Records excerpted from a collection:
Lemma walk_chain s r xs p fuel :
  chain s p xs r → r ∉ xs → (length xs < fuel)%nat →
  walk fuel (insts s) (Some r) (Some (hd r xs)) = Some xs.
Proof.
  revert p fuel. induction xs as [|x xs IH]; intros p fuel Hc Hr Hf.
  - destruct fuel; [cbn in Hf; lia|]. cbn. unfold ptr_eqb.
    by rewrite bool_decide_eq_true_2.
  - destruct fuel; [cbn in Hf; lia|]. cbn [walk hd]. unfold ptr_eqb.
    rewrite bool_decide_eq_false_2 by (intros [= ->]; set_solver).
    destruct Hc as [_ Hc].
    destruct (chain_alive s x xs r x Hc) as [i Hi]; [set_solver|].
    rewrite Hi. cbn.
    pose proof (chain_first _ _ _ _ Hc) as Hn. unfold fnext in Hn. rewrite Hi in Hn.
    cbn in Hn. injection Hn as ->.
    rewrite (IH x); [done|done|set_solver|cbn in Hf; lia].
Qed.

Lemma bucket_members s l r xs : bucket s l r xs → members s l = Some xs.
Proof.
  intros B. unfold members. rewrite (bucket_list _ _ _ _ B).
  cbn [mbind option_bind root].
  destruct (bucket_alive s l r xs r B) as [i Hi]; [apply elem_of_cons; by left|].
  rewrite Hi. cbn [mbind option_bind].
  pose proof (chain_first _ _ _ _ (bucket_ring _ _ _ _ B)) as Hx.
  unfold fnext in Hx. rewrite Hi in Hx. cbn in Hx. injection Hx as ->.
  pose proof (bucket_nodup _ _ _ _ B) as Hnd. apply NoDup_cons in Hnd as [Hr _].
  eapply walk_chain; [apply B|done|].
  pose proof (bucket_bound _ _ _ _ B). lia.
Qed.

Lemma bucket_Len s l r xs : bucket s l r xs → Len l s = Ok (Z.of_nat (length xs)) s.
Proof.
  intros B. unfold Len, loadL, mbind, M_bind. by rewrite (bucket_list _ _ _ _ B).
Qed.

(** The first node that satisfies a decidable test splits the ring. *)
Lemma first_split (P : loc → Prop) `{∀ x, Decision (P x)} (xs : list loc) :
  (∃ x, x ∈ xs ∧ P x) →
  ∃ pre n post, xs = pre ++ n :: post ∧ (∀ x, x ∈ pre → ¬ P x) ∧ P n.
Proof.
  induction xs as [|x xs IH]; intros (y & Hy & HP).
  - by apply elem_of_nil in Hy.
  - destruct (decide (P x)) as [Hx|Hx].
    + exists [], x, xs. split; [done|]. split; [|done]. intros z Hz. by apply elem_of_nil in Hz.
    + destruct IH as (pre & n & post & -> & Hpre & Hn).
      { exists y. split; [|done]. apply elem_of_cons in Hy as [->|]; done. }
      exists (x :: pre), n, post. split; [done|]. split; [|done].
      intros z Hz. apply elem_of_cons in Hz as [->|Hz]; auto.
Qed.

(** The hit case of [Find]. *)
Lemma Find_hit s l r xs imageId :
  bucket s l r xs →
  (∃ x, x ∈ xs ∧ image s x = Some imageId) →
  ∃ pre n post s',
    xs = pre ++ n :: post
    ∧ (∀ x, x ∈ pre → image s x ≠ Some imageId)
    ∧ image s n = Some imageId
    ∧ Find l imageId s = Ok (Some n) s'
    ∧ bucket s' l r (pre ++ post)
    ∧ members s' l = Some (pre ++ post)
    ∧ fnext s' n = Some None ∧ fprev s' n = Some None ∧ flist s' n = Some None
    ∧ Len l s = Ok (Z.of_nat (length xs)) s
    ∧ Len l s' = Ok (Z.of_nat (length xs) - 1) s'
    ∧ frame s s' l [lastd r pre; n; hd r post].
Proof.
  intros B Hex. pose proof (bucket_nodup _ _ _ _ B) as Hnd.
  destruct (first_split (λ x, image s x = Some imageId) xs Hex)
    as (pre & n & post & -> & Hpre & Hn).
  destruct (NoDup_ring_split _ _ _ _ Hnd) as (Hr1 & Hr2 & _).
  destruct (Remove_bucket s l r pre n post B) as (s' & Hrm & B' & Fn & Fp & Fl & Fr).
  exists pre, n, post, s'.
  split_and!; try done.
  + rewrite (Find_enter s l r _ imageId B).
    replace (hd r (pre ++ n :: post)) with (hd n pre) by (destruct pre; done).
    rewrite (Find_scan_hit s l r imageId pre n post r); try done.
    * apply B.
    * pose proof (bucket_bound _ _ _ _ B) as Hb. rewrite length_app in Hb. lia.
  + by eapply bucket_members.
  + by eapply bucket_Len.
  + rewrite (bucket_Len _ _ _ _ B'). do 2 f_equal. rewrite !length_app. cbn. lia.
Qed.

* * *

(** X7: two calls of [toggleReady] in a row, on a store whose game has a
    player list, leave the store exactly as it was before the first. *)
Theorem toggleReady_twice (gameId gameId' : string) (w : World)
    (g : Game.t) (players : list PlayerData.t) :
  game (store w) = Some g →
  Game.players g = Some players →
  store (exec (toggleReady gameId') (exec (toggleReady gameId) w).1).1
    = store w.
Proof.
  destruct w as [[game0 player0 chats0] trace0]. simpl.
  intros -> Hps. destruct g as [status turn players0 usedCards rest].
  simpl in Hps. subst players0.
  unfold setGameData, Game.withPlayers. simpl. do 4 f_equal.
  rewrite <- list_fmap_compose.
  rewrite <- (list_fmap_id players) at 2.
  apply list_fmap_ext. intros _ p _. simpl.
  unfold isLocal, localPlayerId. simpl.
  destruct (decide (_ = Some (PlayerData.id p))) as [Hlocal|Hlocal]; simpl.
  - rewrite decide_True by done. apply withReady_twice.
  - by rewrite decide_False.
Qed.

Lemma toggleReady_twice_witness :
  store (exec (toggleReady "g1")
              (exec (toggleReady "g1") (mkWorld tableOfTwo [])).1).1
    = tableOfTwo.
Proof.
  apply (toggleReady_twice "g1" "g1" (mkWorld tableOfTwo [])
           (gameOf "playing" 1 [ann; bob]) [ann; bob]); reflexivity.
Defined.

Task |
Gather up, from the records above, each line where the word "done" appears.

Exercise response |
    rewrite (IH x); [done|done|set_solver|cbn in Hf; lia].
  eapply walk_chain; [apply B|done|].
    + exists [], x, xs. split; [done|]. split; [|done]. intros z Hz. by apply elem_of_nil in Hz.
      { exists y. split; [|done]. apply elem_of_cons in Hy as [->|]; done. }
      exists (x :: pre), n, post. split; [done|]. split; [|done].
  split_and!; try done.
    replace (hd r (pre ++ n :: post)) with (hd n pre) by (destruct pre; done).
    rewrite (Find_scan_hit s l r imageId pre n post r); try done.
  - rewrite decide_True by done. apply withReady_twice.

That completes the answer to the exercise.